Work request.
Print every line of the listing below, starting with the line that holds "zoneId := None;" and going on through the line that holds "minBudget := Some", both included, and print nothing else.

=== Begin Enclosure ===

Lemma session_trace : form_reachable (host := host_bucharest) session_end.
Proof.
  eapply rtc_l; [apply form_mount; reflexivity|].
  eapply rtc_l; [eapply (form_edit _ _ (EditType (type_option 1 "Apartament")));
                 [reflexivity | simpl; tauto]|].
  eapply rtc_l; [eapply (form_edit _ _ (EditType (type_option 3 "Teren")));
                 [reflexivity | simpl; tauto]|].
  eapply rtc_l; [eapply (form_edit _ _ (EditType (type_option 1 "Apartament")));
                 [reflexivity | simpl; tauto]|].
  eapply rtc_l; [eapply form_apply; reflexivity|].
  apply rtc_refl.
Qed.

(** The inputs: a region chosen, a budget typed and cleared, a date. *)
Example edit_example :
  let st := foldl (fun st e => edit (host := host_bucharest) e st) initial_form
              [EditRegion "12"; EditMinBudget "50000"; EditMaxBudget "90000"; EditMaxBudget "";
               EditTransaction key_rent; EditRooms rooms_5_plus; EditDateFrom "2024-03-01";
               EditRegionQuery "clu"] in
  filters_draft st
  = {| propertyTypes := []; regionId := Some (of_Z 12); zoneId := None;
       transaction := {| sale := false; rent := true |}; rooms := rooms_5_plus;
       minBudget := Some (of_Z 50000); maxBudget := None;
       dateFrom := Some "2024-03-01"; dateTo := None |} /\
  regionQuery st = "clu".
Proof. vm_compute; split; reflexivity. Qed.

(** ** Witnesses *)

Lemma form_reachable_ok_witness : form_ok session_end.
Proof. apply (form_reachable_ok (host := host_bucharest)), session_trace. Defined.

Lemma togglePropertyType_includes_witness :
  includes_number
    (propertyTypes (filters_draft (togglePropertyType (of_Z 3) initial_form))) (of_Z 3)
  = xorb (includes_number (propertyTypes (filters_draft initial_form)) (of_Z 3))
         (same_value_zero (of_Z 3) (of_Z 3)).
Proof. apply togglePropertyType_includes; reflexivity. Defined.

=== End Enclosure ===
=== Begin Enclosure ===

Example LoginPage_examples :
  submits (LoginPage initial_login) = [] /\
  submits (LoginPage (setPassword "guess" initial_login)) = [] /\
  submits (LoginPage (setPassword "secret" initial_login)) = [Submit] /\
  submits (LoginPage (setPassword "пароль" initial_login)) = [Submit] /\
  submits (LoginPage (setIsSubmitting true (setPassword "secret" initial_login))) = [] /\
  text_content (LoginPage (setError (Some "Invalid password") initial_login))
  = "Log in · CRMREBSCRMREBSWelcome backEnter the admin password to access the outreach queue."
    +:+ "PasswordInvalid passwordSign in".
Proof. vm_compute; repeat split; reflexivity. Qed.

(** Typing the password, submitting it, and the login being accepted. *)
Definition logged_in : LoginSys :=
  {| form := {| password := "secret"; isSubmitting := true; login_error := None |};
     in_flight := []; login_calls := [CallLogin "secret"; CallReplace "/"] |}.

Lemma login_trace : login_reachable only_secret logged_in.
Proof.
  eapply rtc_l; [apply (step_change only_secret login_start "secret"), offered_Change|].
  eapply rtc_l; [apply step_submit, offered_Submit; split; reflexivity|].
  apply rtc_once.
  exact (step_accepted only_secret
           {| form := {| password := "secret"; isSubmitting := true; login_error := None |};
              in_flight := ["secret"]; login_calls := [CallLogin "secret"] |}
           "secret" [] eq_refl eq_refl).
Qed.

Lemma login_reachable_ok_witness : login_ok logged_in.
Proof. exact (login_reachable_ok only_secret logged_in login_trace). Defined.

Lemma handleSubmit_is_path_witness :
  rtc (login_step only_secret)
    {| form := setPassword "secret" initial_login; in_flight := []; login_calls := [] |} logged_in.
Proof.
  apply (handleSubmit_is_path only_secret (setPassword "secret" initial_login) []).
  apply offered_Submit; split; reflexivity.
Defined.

=== End Enclosure ===
=== Begin Enclosure ===

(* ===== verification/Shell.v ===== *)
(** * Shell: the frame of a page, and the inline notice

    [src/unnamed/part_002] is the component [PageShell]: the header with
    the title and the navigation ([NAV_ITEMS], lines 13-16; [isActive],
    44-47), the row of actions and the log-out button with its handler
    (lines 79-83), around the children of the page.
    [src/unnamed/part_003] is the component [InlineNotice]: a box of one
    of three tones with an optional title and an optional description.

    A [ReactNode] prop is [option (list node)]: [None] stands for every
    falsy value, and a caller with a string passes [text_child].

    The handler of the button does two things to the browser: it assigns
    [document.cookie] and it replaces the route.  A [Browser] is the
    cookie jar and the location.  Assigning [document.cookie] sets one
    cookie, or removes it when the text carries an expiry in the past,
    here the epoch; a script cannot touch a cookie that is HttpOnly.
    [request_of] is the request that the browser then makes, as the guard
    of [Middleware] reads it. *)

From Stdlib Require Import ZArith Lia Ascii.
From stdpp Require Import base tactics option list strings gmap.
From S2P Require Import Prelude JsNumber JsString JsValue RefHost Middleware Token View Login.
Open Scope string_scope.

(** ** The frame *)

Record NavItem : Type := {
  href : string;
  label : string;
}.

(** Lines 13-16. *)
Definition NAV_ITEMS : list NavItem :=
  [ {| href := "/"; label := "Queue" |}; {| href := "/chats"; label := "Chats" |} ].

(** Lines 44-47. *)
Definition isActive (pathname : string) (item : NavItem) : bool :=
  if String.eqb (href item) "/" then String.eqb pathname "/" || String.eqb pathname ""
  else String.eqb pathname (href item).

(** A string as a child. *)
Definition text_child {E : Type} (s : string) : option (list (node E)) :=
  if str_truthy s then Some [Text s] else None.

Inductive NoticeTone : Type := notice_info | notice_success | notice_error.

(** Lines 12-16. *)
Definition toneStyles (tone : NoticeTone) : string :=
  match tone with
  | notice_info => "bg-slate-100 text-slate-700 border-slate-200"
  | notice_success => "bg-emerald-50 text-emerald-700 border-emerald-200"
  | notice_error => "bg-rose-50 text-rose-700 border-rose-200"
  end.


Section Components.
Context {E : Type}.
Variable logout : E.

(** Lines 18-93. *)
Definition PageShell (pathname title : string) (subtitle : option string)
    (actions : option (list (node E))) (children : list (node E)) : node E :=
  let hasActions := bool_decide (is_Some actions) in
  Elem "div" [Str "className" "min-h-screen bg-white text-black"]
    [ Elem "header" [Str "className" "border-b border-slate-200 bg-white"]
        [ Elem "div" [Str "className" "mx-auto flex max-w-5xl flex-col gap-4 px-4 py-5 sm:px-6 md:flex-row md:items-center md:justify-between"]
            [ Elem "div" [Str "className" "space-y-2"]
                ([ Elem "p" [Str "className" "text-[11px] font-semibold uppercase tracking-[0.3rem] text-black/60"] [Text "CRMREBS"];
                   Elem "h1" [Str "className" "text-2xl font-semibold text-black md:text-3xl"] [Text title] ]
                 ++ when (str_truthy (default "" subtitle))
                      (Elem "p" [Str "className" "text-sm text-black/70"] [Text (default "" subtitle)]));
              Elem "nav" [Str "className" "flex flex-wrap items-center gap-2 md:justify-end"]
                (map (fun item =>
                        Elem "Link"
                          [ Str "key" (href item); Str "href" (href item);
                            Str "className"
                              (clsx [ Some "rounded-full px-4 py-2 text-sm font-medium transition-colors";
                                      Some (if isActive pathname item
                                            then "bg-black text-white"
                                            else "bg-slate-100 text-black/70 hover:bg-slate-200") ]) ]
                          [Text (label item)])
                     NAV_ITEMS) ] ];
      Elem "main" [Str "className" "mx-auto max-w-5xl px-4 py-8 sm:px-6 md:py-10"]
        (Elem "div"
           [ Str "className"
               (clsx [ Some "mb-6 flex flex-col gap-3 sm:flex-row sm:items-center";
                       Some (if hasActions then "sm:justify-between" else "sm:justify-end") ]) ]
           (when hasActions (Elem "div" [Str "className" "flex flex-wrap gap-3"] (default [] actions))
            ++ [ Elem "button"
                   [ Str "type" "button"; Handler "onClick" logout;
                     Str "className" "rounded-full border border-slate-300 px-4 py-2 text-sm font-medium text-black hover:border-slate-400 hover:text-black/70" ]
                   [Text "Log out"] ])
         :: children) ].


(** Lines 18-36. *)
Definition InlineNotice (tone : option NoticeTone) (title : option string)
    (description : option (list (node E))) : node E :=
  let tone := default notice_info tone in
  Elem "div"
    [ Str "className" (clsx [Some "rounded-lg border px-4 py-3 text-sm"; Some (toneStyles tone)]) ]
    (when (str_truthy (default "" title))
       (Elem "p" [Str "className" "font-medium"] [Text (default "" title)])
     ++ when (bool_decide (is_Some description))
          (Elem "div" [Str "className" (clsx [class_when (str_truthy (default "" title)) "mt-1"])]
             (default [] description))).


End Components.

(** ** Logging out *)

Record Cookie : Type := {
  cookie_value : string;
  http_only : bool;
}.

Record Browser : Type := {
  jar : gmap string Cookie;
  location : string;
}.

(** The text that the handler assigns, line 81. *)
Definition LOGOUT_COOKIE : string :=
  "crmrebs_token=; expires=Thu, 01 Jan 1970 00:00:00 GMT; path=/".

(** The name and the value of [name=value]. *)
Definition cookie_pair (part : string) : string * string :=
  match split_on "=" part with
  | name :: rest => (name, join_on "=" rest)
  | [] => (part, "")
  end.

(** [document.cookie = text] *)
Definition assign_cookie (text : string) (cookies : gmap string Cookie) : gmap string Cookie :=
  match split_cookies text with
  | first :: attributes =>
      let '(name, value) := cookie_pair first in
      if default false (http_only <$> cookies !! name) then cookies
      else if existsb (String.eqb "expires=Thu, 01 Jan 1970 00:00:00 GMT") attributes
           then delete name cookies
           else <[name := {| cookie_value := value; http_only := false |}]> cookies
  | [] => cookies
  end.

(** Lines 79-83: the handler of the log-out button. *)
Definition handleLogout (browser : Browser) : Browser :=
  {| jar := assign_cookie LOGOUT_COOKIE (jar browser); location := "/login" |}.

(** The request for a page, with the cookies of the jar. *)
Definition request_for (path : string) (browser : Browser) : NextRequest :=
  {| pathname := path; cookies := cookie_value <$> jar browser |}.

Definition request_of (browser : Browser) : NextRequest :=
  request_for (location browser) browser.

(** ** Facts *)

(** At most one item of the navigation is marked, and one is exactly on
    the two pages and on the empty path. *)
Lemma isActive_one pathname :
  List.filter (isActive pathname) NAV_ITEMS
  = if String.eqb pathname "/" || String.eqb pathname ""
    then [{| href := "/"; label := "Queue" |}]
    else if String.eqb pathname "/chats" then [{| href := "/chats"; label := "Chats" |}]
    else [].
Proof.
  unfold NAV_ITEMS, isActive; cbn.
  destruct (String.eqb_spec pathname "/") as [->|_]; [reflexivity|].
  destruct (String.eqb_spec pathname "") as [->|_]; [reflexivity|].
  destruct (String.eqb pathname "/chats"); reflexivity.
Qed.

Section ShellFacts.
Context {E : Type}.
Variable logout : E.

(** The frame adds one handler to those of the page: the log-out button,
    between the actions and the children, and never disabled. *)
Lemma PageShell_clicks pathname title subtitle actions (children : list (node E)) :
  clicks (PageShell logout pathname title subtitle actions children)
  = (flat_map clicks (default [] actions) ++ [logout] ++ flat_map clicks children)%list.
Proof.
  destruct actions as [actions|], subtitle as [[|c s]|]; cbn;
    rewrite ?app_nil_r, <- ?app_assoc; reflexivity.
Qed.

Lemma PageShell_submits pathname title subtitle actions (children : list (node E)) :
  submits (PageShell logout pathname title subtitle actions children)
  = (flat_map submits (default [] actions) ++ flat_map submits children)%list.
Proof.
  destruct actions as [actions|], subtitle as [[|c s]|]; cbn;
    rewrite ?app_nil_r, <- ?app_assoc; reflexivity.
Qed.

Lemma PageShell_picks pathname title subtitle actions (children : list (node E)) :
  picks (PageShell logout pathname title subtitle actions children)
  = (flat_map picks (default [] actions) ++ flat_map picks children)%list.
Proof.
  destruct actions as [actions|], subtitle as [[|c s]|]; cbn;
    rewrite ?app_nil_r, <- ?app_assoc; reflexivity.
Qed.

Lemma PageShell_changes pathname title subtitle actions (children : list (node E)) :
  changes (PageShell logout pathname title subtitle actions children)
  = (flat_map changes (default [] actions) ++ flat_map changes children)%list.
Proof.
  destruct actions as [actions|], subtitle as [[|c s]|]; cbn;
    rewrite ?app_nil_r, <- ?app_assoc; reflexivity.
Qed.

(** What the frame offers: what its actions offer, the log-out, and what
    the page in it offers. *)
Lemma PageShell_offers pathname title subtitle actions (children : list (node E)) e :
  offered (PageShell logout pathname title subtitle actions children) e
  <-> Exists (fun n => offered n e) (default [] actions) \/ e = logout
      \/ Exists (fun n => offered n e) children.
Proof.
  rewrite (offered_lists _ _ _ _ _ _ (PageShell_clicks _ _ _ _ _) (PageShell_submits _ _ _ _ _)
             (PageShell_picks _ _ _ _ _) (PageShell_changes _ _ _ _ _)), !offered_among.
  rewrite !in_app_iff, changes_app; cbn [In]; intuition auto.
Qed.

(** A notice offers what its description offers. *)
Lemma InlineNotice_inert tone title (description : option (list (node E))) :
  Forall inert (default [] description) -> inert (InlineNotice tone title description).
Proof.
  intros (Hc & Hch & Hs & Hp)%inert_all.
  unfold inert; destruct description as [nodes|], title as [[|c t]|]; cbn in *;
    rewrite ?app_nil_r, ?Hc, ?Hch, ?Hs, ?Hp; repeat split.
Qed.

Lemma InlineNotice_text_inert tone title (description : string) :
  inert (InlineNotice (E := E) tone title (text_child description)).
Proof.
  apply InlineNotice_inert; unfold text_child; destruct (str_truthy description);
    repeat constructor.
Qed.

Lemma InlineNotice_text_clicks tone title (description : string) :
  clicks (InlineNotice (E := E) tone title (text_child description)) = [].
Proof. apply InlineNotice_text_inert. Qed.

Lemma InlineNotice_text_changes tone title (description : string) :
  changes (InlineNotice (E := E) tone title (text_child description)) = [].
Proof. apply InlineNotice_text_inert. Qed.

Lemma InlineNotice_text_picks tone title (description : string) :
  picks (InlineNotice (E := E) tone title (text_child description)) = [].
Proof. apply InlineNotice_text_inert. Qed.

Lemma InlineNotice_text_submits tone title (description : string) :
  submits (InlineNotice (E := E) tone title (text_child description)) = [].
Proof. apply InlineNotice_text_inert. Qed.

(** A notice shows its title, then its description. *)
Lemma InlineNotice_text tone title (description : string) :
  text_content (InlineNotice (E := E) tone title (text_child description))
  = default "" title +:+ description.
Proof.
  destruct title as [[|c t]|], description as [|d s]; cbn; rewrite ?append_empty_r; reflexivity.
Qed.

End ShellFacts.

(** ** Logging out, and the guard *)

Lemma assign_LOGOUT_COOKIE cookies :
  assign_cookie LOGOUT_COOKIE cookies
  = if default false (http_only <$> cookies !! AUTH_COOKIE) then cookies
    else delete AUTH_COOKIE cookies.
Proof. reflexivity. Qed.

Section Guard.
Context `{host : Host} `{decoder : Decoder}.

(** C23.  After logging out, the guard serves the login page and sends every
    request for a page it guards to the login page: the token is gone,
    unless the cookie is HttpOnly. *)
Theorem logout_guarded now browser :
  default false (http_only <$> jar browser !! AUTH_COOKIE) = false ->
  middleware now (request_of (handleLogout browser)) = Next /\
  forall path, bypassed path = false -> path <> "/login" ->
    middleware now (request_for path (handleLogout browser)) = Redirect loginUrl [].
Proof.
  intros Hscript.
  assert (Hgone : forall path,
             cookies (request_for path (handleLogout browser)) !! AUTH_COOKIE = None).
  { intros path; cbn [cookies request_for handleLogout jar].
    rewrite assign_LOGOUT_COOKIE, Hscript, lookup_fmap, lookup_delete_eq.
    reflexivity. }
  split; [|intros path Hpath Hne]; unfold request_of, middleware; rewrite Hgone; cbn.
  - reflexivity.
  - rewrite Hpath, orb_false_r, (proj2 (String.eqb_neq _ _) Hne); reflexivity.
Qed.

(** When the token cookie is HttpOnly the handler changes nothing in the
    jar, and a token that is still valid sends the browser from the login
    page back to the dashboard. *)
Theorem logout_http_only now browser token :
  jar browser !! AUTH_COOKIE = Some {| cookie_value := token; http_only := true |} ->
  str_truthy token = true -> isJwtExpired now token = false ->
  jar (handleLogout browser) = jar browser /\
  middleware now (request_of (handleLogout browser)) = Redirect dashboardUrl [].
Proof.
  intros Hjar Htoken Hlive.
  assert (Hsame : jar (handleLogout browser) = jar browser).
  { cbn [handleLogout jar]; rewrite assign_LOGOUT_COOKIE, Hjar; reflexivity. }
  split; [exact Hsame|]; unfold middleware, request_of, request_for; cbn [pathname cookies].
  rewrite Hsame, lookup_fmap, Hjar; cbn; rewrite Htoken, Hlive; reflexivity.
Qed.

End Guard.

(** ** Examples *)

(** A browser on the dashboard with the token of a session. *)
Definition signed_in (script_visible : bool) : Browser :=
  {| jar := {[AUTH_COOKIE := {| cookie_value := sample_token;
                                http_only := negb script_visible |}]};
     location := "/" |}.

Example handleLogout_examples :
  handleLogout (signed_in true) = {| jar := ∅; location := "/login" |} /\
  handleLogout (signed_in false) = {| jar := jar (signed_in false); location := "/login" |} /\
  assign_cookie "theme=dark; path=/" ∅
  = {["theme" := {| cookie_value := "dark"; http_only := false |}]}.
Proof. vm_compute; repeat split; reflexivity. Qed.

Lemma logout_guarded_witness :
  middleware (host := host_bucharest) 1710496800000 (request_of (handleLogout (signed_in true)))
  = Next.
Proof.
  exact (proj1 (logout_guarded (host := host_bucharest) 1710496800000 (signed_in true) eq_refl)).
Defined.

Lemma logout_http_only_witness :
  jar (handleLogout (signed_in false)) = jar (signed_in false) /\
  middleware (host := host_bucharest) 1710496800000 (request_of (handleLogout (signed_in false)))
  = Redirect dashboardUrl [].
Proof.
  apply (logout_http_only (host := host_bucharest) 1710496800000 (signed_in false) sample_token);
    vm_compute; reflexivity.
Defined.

=== End Enclosure ===

Exercise solution.
  = {| propertyTypes := []; regionId := Some (of_Z 12); zoneId := None;
       transaction := {| sale := false; rent := true |}; rooms := rooms_5_plus;
       minBudget := Some (of_Z 50000); maxBudget := None;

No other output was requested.